What to work on: Filter the entries for the word "Record". Copy each line that has it.

---------- Supplied information ----------

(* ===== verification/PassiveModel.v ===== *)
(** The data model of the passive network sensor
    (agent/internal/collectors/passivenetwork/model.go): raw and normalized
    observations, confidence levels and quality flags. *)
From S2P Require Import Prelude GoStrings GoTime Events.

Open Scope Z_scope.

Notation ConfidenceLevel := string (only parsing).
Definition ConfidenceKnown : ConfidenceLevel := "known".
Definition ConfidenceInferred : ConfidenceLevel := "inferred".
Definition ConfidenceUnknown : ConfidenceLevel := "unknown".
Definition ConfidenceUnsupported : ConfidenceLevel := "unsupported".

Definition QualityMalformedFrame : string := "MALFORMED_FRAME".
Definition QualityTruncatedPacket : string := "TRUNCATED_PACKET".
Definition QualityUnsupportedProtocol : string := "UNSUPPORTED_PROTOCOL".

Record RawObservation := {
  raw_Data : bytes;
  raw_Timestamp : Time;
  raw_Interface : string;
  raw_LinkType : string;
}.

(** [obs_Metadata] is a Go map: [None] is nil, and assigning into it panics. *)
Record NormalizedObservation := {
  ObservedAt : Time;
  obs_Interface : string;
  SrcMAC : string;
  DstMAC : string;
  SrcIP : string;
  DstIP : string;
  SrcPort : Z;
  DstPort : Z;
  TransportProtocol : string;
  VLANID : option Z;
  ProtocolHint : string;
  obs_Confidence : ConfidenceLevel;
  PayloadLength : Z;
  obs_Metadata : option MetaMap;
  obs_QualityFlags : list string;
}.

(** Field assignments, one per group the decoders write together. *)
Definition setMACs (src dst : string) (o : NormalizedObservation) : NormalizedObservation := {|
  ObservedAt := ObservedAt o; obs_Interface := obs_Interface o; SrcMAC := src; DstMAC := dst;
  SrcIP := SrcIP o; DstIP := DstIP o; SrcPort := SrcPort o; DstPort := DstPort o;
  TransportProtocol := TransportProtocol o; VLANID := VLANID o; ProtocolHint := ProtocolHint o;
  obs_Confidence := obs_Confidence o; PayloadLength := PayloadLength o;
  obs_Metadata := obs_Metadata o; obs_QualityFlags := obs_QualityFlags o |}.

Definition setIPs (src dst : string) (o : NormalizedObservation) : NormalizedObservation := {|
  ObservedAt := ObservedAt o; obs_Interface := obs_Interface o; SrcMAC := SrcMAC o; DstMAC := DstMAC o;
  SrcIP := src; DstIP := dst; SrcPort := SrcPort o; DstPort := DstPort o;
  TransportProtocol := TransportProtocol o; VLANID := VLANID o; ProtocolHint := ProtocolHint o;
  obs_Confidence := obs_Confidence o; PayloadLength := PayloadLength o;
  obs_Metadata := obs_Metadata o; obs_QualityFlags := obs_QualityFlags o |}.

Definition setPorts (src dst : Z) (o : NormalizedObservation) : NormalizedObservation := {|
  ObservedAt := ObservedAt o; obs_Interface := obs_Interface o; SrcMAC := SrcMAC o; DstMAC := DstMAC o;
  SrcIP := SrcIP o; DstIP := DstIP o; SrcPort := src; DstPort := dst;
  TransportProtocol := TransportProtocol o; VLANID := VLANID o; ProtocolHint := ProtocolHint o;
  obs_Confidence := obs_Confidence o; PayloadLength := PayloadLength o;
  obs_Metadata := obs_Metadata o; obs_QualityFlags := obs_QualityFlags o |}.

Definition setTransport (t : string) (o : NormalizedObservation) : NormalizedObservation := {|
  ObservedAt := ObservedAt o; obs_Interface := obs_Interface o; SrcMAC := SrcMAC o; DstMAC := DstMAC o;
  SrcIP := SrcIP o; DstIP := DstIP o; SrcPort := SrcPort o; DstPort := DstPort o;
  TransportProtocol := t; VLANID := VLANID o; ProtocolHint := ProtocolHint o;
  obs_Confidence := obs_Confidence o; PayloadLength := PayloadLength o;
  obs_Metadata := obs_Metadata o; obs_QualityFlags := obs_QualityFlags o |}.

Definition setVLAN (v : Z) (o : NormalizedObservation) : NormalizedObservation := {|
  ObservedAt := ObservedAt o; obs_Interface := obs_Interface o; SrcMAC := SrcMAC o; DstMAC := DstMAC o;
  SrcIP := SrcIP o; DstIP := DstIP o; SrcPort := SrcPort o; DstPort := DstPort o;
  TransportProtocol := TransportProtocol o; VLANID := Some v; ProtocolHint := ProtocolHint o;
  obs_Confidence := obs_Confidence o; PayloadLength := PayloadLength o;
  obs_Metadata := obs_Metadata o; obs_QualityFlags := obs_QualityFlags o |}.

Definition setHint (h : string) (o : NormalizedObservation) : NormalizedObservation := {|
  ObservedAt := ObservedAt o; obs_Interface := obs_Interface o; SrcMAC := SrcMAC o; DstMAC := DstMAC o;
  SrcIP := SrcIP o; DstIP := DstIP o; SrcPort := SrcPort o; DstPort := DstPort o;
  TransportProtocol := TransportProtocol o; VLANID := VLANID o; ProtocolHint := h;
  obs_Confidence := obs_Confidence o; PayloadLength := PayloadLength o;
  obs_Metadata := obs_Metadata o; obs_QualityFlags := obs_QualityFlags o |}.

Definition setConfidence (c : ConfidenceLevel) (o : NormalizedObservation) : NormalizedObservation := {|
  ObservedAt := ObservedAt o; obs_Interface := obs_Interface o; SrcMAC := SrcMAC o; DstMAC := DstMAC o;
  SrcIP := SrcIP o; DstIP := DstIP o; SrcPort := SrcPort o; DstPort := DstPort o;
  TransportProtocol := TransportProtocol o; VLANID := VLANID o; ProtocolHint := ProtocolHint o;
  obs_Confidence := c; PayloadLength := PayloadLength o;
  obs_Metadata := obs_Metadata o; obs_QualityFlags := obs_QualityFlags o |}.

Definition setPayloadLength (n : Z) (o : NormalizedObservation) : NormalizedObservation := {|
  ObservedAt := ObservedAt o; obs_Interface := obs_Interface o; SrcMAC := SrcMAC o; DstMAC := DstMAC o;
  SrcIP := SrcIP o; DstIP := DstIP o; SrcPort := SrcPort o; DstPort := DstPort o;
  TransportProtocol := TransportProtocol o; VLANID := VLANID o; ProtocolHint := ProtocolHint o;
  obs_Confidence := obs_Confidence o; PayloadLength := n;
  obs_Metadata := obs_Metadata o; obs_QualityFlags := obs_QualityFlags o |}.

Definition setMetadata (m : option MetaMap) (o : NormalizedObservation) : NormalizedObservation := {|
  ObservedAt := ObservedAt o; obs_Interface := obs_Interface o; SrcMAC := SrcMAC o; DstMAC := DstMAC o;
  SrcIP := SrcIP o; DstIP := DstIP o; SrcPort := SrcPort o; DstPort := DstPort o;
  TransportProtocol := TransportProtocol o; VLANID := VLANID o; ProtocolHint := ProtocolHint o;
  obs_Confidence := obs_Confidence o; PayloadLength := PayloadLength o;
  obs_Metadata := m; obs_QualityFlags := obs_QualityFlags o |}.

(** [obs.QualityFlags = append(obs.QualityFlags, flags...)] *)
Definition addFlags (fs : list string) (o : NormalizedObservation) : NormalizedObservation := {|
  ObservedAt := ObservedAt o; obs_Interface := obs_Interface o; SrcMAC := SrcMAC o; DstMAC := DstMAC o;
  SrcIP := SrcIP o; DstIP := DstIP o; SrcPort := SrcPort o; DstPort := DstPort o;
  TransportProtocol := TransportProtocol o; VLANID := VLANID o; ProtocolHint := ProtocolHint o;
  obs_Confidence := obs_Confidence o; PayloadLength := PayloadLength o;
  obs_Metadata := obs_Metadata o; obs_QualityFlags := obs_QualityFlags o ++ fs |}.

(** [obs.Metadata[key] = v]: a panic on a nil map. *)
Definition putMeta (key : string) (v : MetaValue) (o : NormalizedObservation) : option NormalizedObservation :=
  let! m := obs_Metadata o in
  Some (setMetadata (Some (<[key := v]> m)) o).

----------

Result for this task:
Record RawObservation := {
Record NormalizedObservation := {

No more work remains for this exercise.